The Hormel Institute Faculty-Led Team Awarded $1.8 Million to Develop Gene Therapy for Cockayne Syndrome
The team will work for three years with the FDA to develop novel gene therapies for rare accelerated aging disorder
AUSTIN, Minn. – George Aslanidi, PhD, Associate Professor and leader of the Molecular Bioengineering and Cancer Vaccine lab at the Hormel Institute has been awarded a grant from the US Food and Drug Administration (FDA) to develop gene therapy for Cockayne Syndrome. Dr. Aslanidi is a primary investigator of the study along with Christina Pacak, PhD, Assistant Professor in the Department of Neurology at the University of Minnesota.
The three-year, $1.8 million grant was awarded to the team by the Center for Biologics Evaluation and Research of the Food and Drug Administration. It is an FDA R01 award to develop efficient manufacturing and proof-of-concept for an Adeno-associated virus-based gene therapy for Cockayne syndrome.
Cockayne syndrome is an ultra-rare pediatrics disorder described as premature aging.
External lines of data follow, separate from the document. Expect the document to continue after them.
(* ===== verification/AtSocket.v ===== *)
(** * The AT socket: [altair_at_socket.c] and its client [atSocketTest.c]

    A server thread that takes AT commands from a local socket, passes them to
    the AT channel ([AtChannel], the Altair copy) and sends the answer back, and
    the client that comes with it.  Both use messages with a header that has the
    length; the server's answers have a type too.

    A socket is the list of the pieces that its other end has sent: one [read]
    takes from the first piece.  The arrays are lists of bytes. *)

From S2P Require Import Prelude CString AtTok Misc AtChannel.

(** ** Data *)

Definition MAX_SIZE : Z := 65535.

Definition ALT_AT_SOCKET_RES_ERROR : Z := 0.
Definition ALT_AT_SOCKET_RES_OK : Z := 1.
Definition ALT_AT_SOCKET_RES_UNSOLICITED : Z := 3.

Definition AT_SOCKET_PROCESS_NAME : bytes := s2b "radio".

(** [read(sock, p, n)]: what it stores, and the rest of the socket. *)
Definition sock_read (n : Z) (s : list bytes) : bytes * list bytes :=
  match s with
  | [] => ([], [])
  | c :: cs =>
    (take (Z.to_nat n) c, match drop (Z.to_nat n) c with [] => cs | r => r :: cs end)
  end.

(** [read(sock, &c, 1) > 0]: the byte, if there is one. *)
Definition read1 (s : list bytes) : option Z * list bytes :=
  let '(d, s) := sock_read 1 s in (head d, s).

(** [read(sock, &c, 1) > 0 && c == v] *)
Definition read_is (v : Z) (s : list bytes) : bool * list bytes :=
  let '(c, s) := read1 s in (match c with Some c => c =? v | None => false end, s).

(** The C string that an array holds from its start. *)
Fixpoint c_str (b : bytes) : outcome bytes :=
  match b with
  | [] => Ub
  | x :: r => if x =? 0 then Ret [] else s ← c_str r; Ret (x :: s)
  end.

(** ** The server's side of a message *)

(** [None] is the NULL result; on success the size is stored. *)
Definition readFromATSocket (s : list bytes) (buffer : bytes) : outcome (option Z * bytes * list bytes) :=
  let fail s := Ret (None, buffer, s) in
  let '(ok, s) := read_is 0x03 s in
  if negb ok then fail s else
  let '(ok, s) := read_is 0x00 s in
  if negb ok then fail s else
  let '(l1, s) := read1 s in
  match l1 with
  | None => fail s
  | Some l1 =>
    let '(l2, s) := read1 s in
    match l2 with
    | None => fail s
    | Some l2 =>
      let buffer_size := u32 (l1 * 256 + l2 - 4) in
      if buffer_size <? 4 then fail s
      else
        let '(d, s) := sock_read buffer_size s in
        buffer ← put_block buffer 0 d;
        if Z.of_nat (length d) =? buffer_size then Ret (Some buffer_size, buffer, s)
        else Ret (None, buffer, s)
    end
  end.

(** [n1] and [n2] are what the two [send] calls take.  The pieces sent, and the
    result. *)
Definition writeToAtSocket (type : Z) (buffer : bytes) (n1 n2 : nat) : list bytes * Z :=
  let size := Z.of_nat (length buffer) in
  let prefix := [0x03; 0x00; u8 ((size + 5) / 256); u8 (size + 5); u8 type] in
  if negb (Nat.eqb n1 5) then ([take n1 prefix], 0)
  else if negb (Nat.eqb n2 (length buffer)) then ([prefix; take n2 buffer], 0)
  else ([prefix; buffer], 1).

Definition altairAtSocketOnUnsolicited (s : bytes) (n1 n2 : nat) : list bytes :=
  fst (writeToAtSocket ALT_AT_SOCKET_RES_UNSOLICITED (s ++ [0]) n1 n2).

(** ** A command *)

(** [do .. while (err == AT_ERROR_COMMAND_PENDING)]: each try has its waits. *)
Fixpoint send_message (message : bytes) (prefix : option bytes) (wss : list (list wait)) (st : at_state)
  : outcome (Z * option ATResponse * at_state) :=
  match wss with
  | [] => NoFuel
  | ws :: wss =>
    '(err, p_response, st) ←
      match prefix with
      | Some prefix => at_send_command_multiline Altair false message prefix true ws st
      | None => at_send_command Altair false message true ws st
      end;
    if err =? AT_ERROR_COMMAND_PENDING then send_message message prefix wss st
    else Ret (err, p_response, st)
  end.

(** [for (p_cur = p_response->p_intermediates; ...)]: a line that does not fit
    with what follows it is left out. *)
Fixpoint add_lines (lines : list bytes) (len : Z) (buff : bytes) : outcome (Z * bytes) :=
  match lines with
  | [] => Ret (len, buff)
  | line :: lines =>
    let line_len := Z.of_nat (length line) in
    if len + line_len + 3 <=? Z.of_nat (length buff) then
      buff ← put_block buff len line;
      buff ← put_block buff (len + line_len) [10; 13];
      add_lines lines (len + line_len + 2) buff
    else add_lines lines len buff
  end.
There are no treatments available at this time. Symptoms include accelerated aging, short stature, microcephaly, photosensitivity, neurological dysfunction, liver and kidney damage, and digestive problems.
“For the next three years, we will work to optimize gene therapy, develop a prototype of cGMP production process, and show that our treatment works in a relevant model. We hope that gene therapy will provide a healthy copy of the affected gene, which will have therapeutic effects resulting in a more positive outcome for patients,” said Dr. Aslanidi.
Throughout the process, the research team will be communicating closely with the Center for Biologics Evaluation and Research of the FDA about the project. The team hopes that communication will help to better understand FDA requirements for new biological treatments and streamline the process of an investigational new drug submission at the end of the three-year grant.
“We hope to collect comprehensive data that support moving forward our developments into a clinical trial, and ultimately, to provide a therapeutic option for patients with Cockayne Syndrome,” said Dr. Aslanidi.
In addition to Drs. Aslanidi and Pacak, the team also includes collaborators Peter B. Kang, MD, Director of the Paul and Sheila Wellstone Muscular Dystrophy Center and Kah-Wey Peng, PhD, Director of Toxicology Lab at the Mayo Clinic.